伝染性膿痂疹に対してどのような内服抗菌薬を使用したらよいのでしょうか。

細菌培養の結果がわかるまで数日かかります。そのため抗菌薬の選択は過去の報告をもとに行う必要があります。

抗菌薬選択の参考として伝染性膿痂疹の原因菌を見てみましょう。

 

皮膚科の臨床 49(5): 587, 2007 NAID: 40015474220

伝染性膿痂疹患者344例の原因菌が調査されています。

1 黄色ブドウ球菌(MSSA): 75%
2 黄色ブドウ球菌(MRSA) :23%
3 A群β溶血性レンサ球菌: 5%

 

原因菌はほとんどが黄色ブドウ球菌のようです。またMRSAの割合は20%程度です。

そのためまずはMSSAに感受性がある抗菌薬を選択するのがよさそうです。

 

次に黄色ブドウ球菌に対する抗菌薬の感受性を見てみましょう。

膿痂疹患者から検出された黄色ブドウ球菌273株(MSSA197株、MRSA76株)の薬剤耐性を調べた国内の論文です。

J Med Microbiol. 57(10): 1251, 2008 PMID: 18809554

 

CLSIのブレイクポイントに従って耐性率が調べられています。

 

<薬剤耐性率>

とびひの抗菌薬の選択の図

小児科領域の細菌感染症で頻用されているペニシリン系やマクロライド系は耐性率が高く、膿痂疹への使用は勧められません。

MSSAに対して有効なのはセファレキシン、クリンダマイシン、ミノサイクリン、レボフロキサシンのようです。

 

IDSA(米国感染症学会)のガイドラインでは第一選択薬としてセファレキシンの7日間投与が推奨されています。

Clin Infect Dis. 59(2): e10, 2014 PMID: 24973422

Oral therapy for ecthyma or impetigo should be a 7-day regimen with an agent active against S. aureus.
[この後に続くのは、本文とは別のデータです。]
(** ** ReportAssembler *)


(** One iteration: the growth fields are computed against the carried
    state, which is then overwritten with the filing's own values. *)
Lemma loop_body_step (f : FinancialFilingData.t)
    (previous_year_values : gmap string (option float)) :
  FinancialFilingData.report f <> None ->
  exists out previous_year_values',
    Financials.loop_body f previous_year_values
    = Ok (out, previous_year_values')
    /\ FinancialFilingOut.access_number out
       = FinancialFilingData.accessNumber f
    /\ growth_fields out
       = (Financials._calculate_growth_rate (filing_revenue f)
            (Financials.get_previous previous_year_values "revenue"),
          Financials._calculate_growth_rate (filing_net_income f)
            (Financials.get_previous previous_year_values "net_income_ic"))
    /\ Financials.get_previous previous_year_values' "revenue"
       = filing_revenue f
    /\ Financials.get_previous previous_year_values' "net_income_ic"
       = filing_net_income f.
Proof.
  unfold Financials.loop_body, filing_revenue, filing_net_income.
  destruct (FinancialFilingData.report f) as [r|]; [intros _|congruence].
  eexists _, _. split; [reflexivity|].
  unfold Financials.get_previous, growth_fields. simpl.
  repeat apply conj; try reflexivity.
  - rewrite lookup_insert_ne by discriminate.
    rewrite lookup_insert_eq. reflexivity.
  - rewrite lookup_insert_eq. reflexivity.
Qed.

Lemma filings_loop_growth_pairs (filings : list FinancialFilingData.t) :
  Forall (fun f => FinancialFilingData.report f <> None) filings ->
  forall filings_out previous_year_values,
  exists outs,
    Financials.filings_loop filings filings_out previous_year_values
    = Ok (filings_out ++ outs)%list
    /\ map FinancialFilingOut.access_number outs
       = map FinancialFilingData.accessNumber filings
    /\ map growth_fields outs
       = growth_pairs filings
           (Financials.get_previous previous_year_values "revenue")
           (Financials.get_previous previous_year_values "net_income_ic").
Proof.
  induction 1 as [|f older Hf _ IH]; intros acc prev; simpl.
  - exists []. rewrite app_nil_r. repeat apply conj; reflexivity.
  - destruct (loop_body_step f prev Hf)
      as (out & prev' & -> & Ha & Hg & Hr & Hn).
    destruct (IH (acc ++ [out])%list prev') as (outs & -> & Hacc & Hmap).
    exists (out :: outs). rewrite <- app_assoc.
    repeat apply conj; [reflexivity | |].
    + simpl. rewrite Ha, Hacc. reflexivity.
    + simpl. rewrite Hg, Hmap, Hr, Hn. reflexivity.
Qed.
Lemma appendFunc_never_narrows (funcs : list WFuncInfo)
  (func_info : WFuncInfo) :
  Forall2 widened funcs
          (firstn (List.length funcs)
                  (snd (appendFunc isValid funcs func_info))).
Proof.
  unfold appendFunc. destruct (isValid func_info); simpl.
  2:{ rewrite firstn_all. apply Forall2_widened_refl. }
  destruct (findFunc funcs (dllName func_info) (funcName func_info))
    as [i|] eqn:Hf; simpl.
  - destruct (findFunc_Some _ _ _ _ Hf) as [found [Hn _]]. rewrite Hn. simpl.
    rewrite update_max.
    assert (Hlen : forall l k x, List.length (set_nth k x l) = List.length l).
    { induction l as [|y l IHl]; intros [|k] x; simpl; auto. }
    rewrite <- (Hlen funcs i (mk_func (dllName found) (funcName found)
                  (Z.max (paramCount found) (paramCount func_info)))) at 1.
    rewrite firstn_all.
    apply (set_nth_widened funcs i found); [exact Hn|].
    unfold widened. simpl. repeat split; lia.
  - rewrite firstn_app, firstn_all, Nat.sub_diag. simpl.
    rewrite app_nil_r. apply Forall2_widened_refl.
Qed.
(** A stage the orchestrator has to run: not completed, or completed with
    a gate decision of [False]. *)
Definition needs_run (st : StageStatus) : Prop :=
  status st <> "completed" \/ gate_approved st = Some false.

Section WithManifest.
Context {Files Config : Type}.
Implicit Type m : Manifest Files Config.

(** Stage [n] is completed and its gate approved. *)
Definition done_in m (n : string) : Prop :=
  exists st, stage_of m n = Some st
             /\ status st = "completed" /\ gate_approved st = Some true.

(** Collaborators that never stand in the way: inputs always valid,
    modules never raising, every gate approved at the prompt. *)
Definition cooperative (env : Env Files Config) : Prop :=
  (forall n m, validate_inputs env n m = [])
  /\ (forall n m, raised (run env n m) = None)
  /\ (forall n m, present_gate env n m = true).

(** The manifest as [run_stage] persists it before calling the module. *)
Definition started (t : datetime) (s : string) m : Manifest Files Config :=
  set_current_stage s
    (update_stage s
       (fun st => set_error None
                    (set_started_at (Some t) (set_status "in_progress" st)))
       m).
End WithManifest.

Definition approved_stage_record : StageStatus :=
  mkStageStatus "completed" (Some 10%Z) (Some 20%Z) (Some true) (Some 30%Z)
    None None (Some "verify") ∅.

(** Every stage completed and approved. *)
Definition finished_manifest : Manifest unit unit :=
  sample_manifest
    (<["ingestion" := approved_stage_record]>
       (<["editing" := approved_stage_record]>
          (<["mixing" := approved_stage_record]>
             (<["mastering" := approved_stage_record]> ∅))))
    "complete".

(** Ingestion approved, editing completed and awaiting review. *)
Definition editing_awaiting : Manifest unit unit :=
  sample_manifest
    (<["ingestion" := approved_stage_record]>
       (<["editing" := completed_stage]> (stages default_pipeline)))
    "editing".

(** Ingestion approved, editing not yet run. *)
Definition editing_pending : Manifest unit unit :=
  sample_manifest
    (<["ingestion" := approved_stage_record]> (stages default_pipeline))
    "editing".
(** What [fetch_graph_info] returns is a dictionary: the reply of the
    client, which has to be a dictionary, with [api_url] and [cache_ttl]
    set from the configuration (replacing such keys of the reply), with
    [file_stats] set when a graph path is configured, and with every other
    key of the reply unchanged. *)
Theorem fetch_graph_info_keys r :
  fetch_graph_info = Ok r ->
  exists reply d,
    get_current_graph = Ok (Some reply)
    /\ r = Some d
    /\ assoc "api_url" d = Some (GraphInfo.ApiUrl (LOGSEQ_API_URL config))
    /\ assoc "cache_ttl" d = Some (GraphInfo.CacheTtl (CACHE_TTL config))
    /\ match graph_path_of config with
       | Some graph_path =>
           exists stats,
             compute_file_stats graph_path = Ok stats
             /\ assoc "file_stats" d = Some (GraphInfo.FileStats stats)
       | None =>
           assoc "file_stats" d
           = option_map GraphInfo.Remote (assoc "file_stats" reply)
       end
    /\ forall k,
         k <> "api_url" -> k <> "cache_ttl" -> k <> "file_stats" ->
         assoc k d = option_map GraphInfo.Remote (assoc k reply).
Proof.
  unfold GraphInfo.fetch_graph_info, Py.bind.
  destruct get_current_graph as [[reply |] | e]; cbn [option_map].
  - destruct (graph_path_of config) as [graph_path |].
    + destruct (compute_file_stats graph_path) as [stats | e];
        [| discriminate].
      cbn. intros [= <-]. exists reply. eexists.
      split; [reflexivity | split; [reflexivity |]].
      rewrite !assoc_dict_set. cbn.
      split; [reflexivity | split; [reflexivity | split]].
      * exists stats. split; reflexivity.
      * intros k H1 H2 H3. rewrite !assoc_dict_set.
        apply String.eqb_neq in H1, H2, H3. rewrite H1, H2, H3.
        apply assoc_remote.
    + cbn. intros [= <-]. exists reply. eexists.
      split; [reflexivity | split; [reflexivity |]].
      rewrite !assoc_dict_set. cbn.
      split; [reflexivity | split; [reflexivity | split]].
      * apply assoc_remote.
      * intros k H1 H2 H3. rewrite !assoc_dict_set.
        apply String.eqb_neq in H1, H2. rewrite H1, H2.
        apply assoc_remote.
  - destruct (graph_path_of config) as [graph_path |].
    + destruct (compute_file_stats graph_path); discriminate.
    + discriminate.
  - discriminate.
Qed.

End GraphInfoBehaviour.

Lemma compute_file_stats_spec_witness :
  let found := fun directory =>
    if Filesystem.on_disk sample_disk (Filesystem.Path_of "graph" ++ [directory])%list
    then Filesystem.glob_paths sample_glob
           (Filesystem.Path_of "graph" ++ [directory])%list "*.md"
    else [] in
  GraphInfo.page_count sample_stats = List.length (found "pages")
  /\ GraphInfo.journal_count sample_stats = List.length (found "journals")
  /\ GraphInfo.graph_path sample_stats = "graph"
  /\ GraphInfo.total_size_mb sample_stats
     = sample_round_mb
         (GraphInfo.sum_sizes sample_round_mb sample_isoformat
            (sample_stat 1733011200) (found "pages" ++ found "journals")%list)
  /\ forall file,
       GraphInfo.counted_size sample_round_mb sample_isoformat
         (sample_stat 1733011200) file
       = match sample_stat 1733011200 file with
         | Ok st =>
             match sample_isoformat (Filesystem.st_mtime st),
                   sample_isoformat (Filesystem.st_ctime st) with
             | Ok _, Ok _ => Filesystem.st_size st
             | _, _ => 0
             end
         | Raise _ => 0
         end.
Proof.
  apply (compute_file_stats_spec sample_round_mb sample_isoformat
           (sample_stat 1733011200) (Filesystem.on_disk sample_disk)
           sample_glob "graph" sample_stats).
  vm_compute. reflexivity.
Defined.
Because S. aureus isolates from impetigo and ecthyma are usually methicillin susceptible, dicloxacillin or cephalexin is recommended. 

 

もし細菌培養でMRSAが検出された場合は、培養検査の薬剤感受性を参考にして抗菌薬を変更します。

ただしミノサイクリンは8歳未満、レボフロキサシンは15歳未満の小児には使用できないので注意が必要です。